## Directions
Word for word, set down every line of the entries below from the line with "repeat (constructor; [reflexivity|])." to the line with "let toff := (tcp l + 16)%nat in", including both, and no other line.

**** Supplied records ****

Lemma handshake_completes now1 now2 now3 c eph r q c1 s rs q' a s1 :
  client_fresh c eph -> poll_query now1 (c, r) = (Some q, c1) ->
  zone s = c_zone c -> public_key (static_key s) = server_pub c -> cipher (cfg s) = cipher (c_cfg c) ->
  bt_get (c_conn_id c) (sessions s) = None ->
  (exists hdr body body', length hdr = dns.HEADER_LEN /\ q = hdr ++ body /\ q' = hdr ++ body' /\ Forall2 dns.same_ci body body') ->
  on_query q' now2 (s, rs) = (Some a, s1) ->
  exists c2 sess, on_answer a now3 c1.1 = (Consumed, c2) /\ handshake_acked c2 = true /\
    bt_get (c_conn_id c) (sessions s1.1) = Some sess /\ c_up c2 = Some (ss_up sess) /\ c_down c2 = Some (ss_down sess) /\
    outstanding c2 = [].
Proof.
  intros Hf Hq Hz Hpk Hci Hns Hmangle Ha. apply (poll_query_syn _ _ _ _ _ _ Hf) in Hq as [Hb ->].
  pose proof Hf as [Hn He Hp Hk [Hid Hidb] Hzn]. set (t := wrap16 (txn c + 1)) in *.
  assert (is_u16 t) as Ht by by apply wrap_fits.
  assert (carried q (c_zone c) (edns_udp (c_cfg c)) t (frame.build_syn (c_conn_id c) (client_eph_pub c)) q') as Hc by by constructor.
  pose proof (public_length _ _ Hk) as Hel. pose proof (public_bytes _ _ Hk) as Heb.
  assert (bytes_ok (frame.build_syn (c_conn_id c) (client_eph_pub c))) as Hsb.
  { rewrite Hp. unfold frame.build_syn. repeat apply Forall_app_2; [by repeat constructor|done..]. }
  rewrite (on_query_syn q' t (c_conn_id c) (client_eph_pub c)) in Ha; [|rewrite Hz; by apply (carried_parse _ _ _ _ _ _ Ht Hsb Hzn Hc)|done|by rewrite Hp].
  apply handle_syn_new in Ha as (se & ee & u & d & Hse & Hag & Hu & Hd & Hba & Hs1); [|done].
  pose proof (public_length _ _ Hse) as Hsl. set (tr := transcript (client_eph_pub c) (eph_public se) (c_conn_id c)) in *.
  set (sg := sign (static_key s) (signed_msg tr)) in *.
  assert (length sg = ED25519_SIG_LEN) as Hsgl by apply sign_length.
  assert (length (frame.build_synack (c_conn_id c) (eph_public se) sg) = 105)%nat as Hsal
    by (unfold frame.build_synack; rewrite !length_app, Hid, Hsl, Hsgl; done).
  pose proof (answer_parse _ _ _ _ _ _ _ _ _ Ht Hc (length_txt_small _ ltac:(rewrite Hsal; lia)) Hba) as Hpa.
  eexists _, (mk_sess u d _ [] 0 now2). rewrite Hs1, bt_get_insert. unfold on_answer. rewrite Hpa. cbn [dns.a_txn_id dns.a_data fst].
  rewrite Hsal. cbn [Nat.eqb]. rewrite parse_synack by done. 
  assert (free_slot t (c <| txn := t |> <| outstanding := [mk_out t (wrap64 (now1 + query_timeout_ms (c_cfg c)))] |>)
    = c <| txn := t |> <| outstanding := [] |>) as ->.
  { unfold free_slot. cbn [outstanding update_field list_find]. cbn. rewrite decide_True by done. done. }
  change (handshake_acked (c <| txn := t |> <| outstanding := [] |>)) with (handshake_acked c). rewrite Hn. cbn [negb].
  rewrite (finish_handshake_ok (c <| txn := t |> <| outstanding := [] |>) eph (eph_public se) ee u d sg tr);
    [by split_and!|by constructor|by unfold tr; rewrite Hp| | |..];
    try (change (c_cfg (c <| txn := t |> <| outstanding := [] |>)) with (c_cfg c); by rewrite <- Hci).
  - unfold sg, sign. cbn. rewrite <- Hpk. apply verify_sign.
  - unfold agree in *. rewrite <- (agree_sym (private se) (private eph) (eph_public se) (eph_public eph)) by done. by rewrite <- Hp.
Qed.
Lemma demo_opened_has : is_Some (server_stream demo_id 1 (do_calls demo_opened (demo_s0, 100)).1).
Proof. apply is_Some_alt. vm_compute. exact I. Qed.
Lemma demo_opened_seen : exists x, bt_get demo_id (sessions (do_calls demo_opened (demo_s0, 100)).1) = Some x /\ 40 <= sat_sub 50 (last_seen x).
Proof.
  assert (match bt_get demo_id (sessions (do_calls demo_opened (demo_s0, 100)).1) with
          | Some x => 40 <=? sat_sub 50 (last_seen x) | None => false end = true) as H by (vm_compute; reflexivity).
  destruct (bt_get demo_id _) as [x|]; [|discriminate]. exists x. split; [reflexivity|]. by apply Z.leb_le.
Qed.

Lemma target_handed_out_once_witness :
  1 ∉ (open_targets demo_id (do_calls demo_more (do_call (do_calls demo_opened (demo_s0, 100)) (OpenTargets demo_id))).1).1.*1.
Proof.
  destruct demo_opened_has as [st E].
  refine (target_handed_out_once demo_key demo_zone default_config demo_s0 100 demo_opened demo_id 1 st demo_more demo_s0_new E _).
  repeat (constructor; [reflexivity|]). constructor.
Defined.

Lemma sweep_idle_exact_witness :
  demo_id ∈ (sweep_idle 50 40 (do_calls demo_opened (demo_s0, 100)).1).1.
Proof.
  pose proof (sweep_idle_exact demo_key demo_zone default_config demo_s0 100 demo_opened 50 40 demo_id demo_s0_new) as H.
  cbv zeta in H. destruct (sweep_idle 50 40 _) as [swept s']. apply (proj1 H). exact demo_opened_seen.
Defined.
End Witnesses.
End session_server.
(** The rewritten packet; on an error the packet is untouched. *)
Definition rewrite_tcp (pkt : bytes) (new_src new_dst : SocketAddr) : option (result RewriteError bytes) :=
  let?! l := parse pkt in
  if negb (Bool.eqb (is_ipv6 new_src) (v6 l)) || negb (Bool.eqb (is_ipv6 new_dst) (v6 l)) then Some (Err FamilyMismatch) else
  let n := addr_len l in
  let! old_src := slice_get pkt (ip_src l) (ip_src l + n) in
  let! old_dst := slice_get pkt (ip_dst l) (ip_dst l + n) in
  let! old_sport := slice_get pkt (tcp l) (tcp l + 2) in
  let! old_dport := slice_get pkt (tcp l + 2) (tcp l + 4) in
  let! pkt := write_ip pkt (ip_src l) (ip new_src) in
  let! pkt := write_ip pkt (ip_dst l) (ip new_dst) in
  let new_sport := to_be_bytes 2 (port new_src) in
  let new_dport := to_be_bytes 2 (port new_dst) in
  let! pkt := copy_at pkt (tcp l) new_sport in
  let! pkt := copy_at pkt (tcp l + 2) new_dport in
  let! new_src_b := slice_get pkt (ip_src l) (ip_src l + n) in
  let! new_dst_b := slice_get pkt (ip_dst l) (ip_dst l + n) in
  let! pkt :=
    match ip_checksum l with
    | Some off =>
        let! c := be16 pkt off in
        let c := csum_replace c old_src new_src_b in
        let c := csum_replace c old_dst new_dst_b in
        copy_at pkt off (to_be_bytes 2 c)
    | None => Some pkt
    end in
  let toff := (tcp l + 16)%nat in
  let! c := be16 pkt toff in
  let c := csum_replace c old_src new_src_b in
  let c := csum_replace c old_dst new_dst_b in
  let c := csum_replace c old_sport new_sport in
  let c := csum_replace c old_dport new_dport in
  let! pkt := copy_at pkt toff (to_be_bytes 2 c) in
  Some (Ok pkt).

****

## Answer space
  repeat (constructor; [reflexivity|]). constructor.
Defined.

Lemma sweep_idle_exact_witness :
  demo_id ∈ (sweep_idle 50 40 (do_calls demo_opened (demo_s0, 100)).1).1.
Proof.
  pose proof (sweep_idle_exact demo_key demo_zone default_config demo_s0 100 demo_opened 50 40 demo_id demo_s0_new) as H.
  cbv zeta in H. destruct (sweep_idle 50 40 _) as [swept s']. apply (proj1 H). exact demo_opened_seen.
Defined.
End Witnesses.
End session_server.
(** The rewritten packet; on an error the packet is untouched. *)
Definition rewrite_tcp (pkt : bytes) (new_src new_dst : SocketAddr) : option (result RewriteError bytes) :=
  let?! l := parse pkt in
  if negb (Bool.eqb (is_ipv6 new_src) (v6 l)) || negb (Bool.eqb (is_ipv6 new_dst) (v6 l)) then Some (Err FamilyMismatch) else
  let n := addr_len l in
  let! old_src := slice_get pkt (ip_src l) (ip_src l + n) in
  let! old_dst := slice_get pkt (ip_dst l) (ip_dst l + n) in
  let! old_sport := slice_get pkt (tcp l) (tcp l + 2) in
  let! old_dport := slice_get pkt (tcp l + 2) (tcp l + 4) in
  let! pkt := write_ip pkt (ip_src l) (ip new_src) in
  let! pkt := write_ip pkt (ip_dst l) (ip new_dst) in
  let new_sport := to_be_bytes 2 (port new_src) in
  let new_dport := to_be_bytes 2 (port new_dst) in
  let! pkt := copy_at pkt (tcp l) new_sport in
  let! pkt := copy_at pkt (tcp l + 2) new_dport in
  let! new_src_b := slice_get pkt (ip_src l) (ip_src l + n) in
  let! new_dst_b := slice_get pkt (ip_dst l) (ip_dst l + n) in
  let! pkt :=
    match ip_checksum l with
    | Some off =>
        let! c := be16 pkt off in
        let c := csum_replace c old_src new_src_b in
        let c := csum_replace c old_dst new_dst_b in
        copy_at pkt off (to_be_bytes 2 c)
    | None => Some pkt
    end in
  let toff := (tcp l + 16)%nat in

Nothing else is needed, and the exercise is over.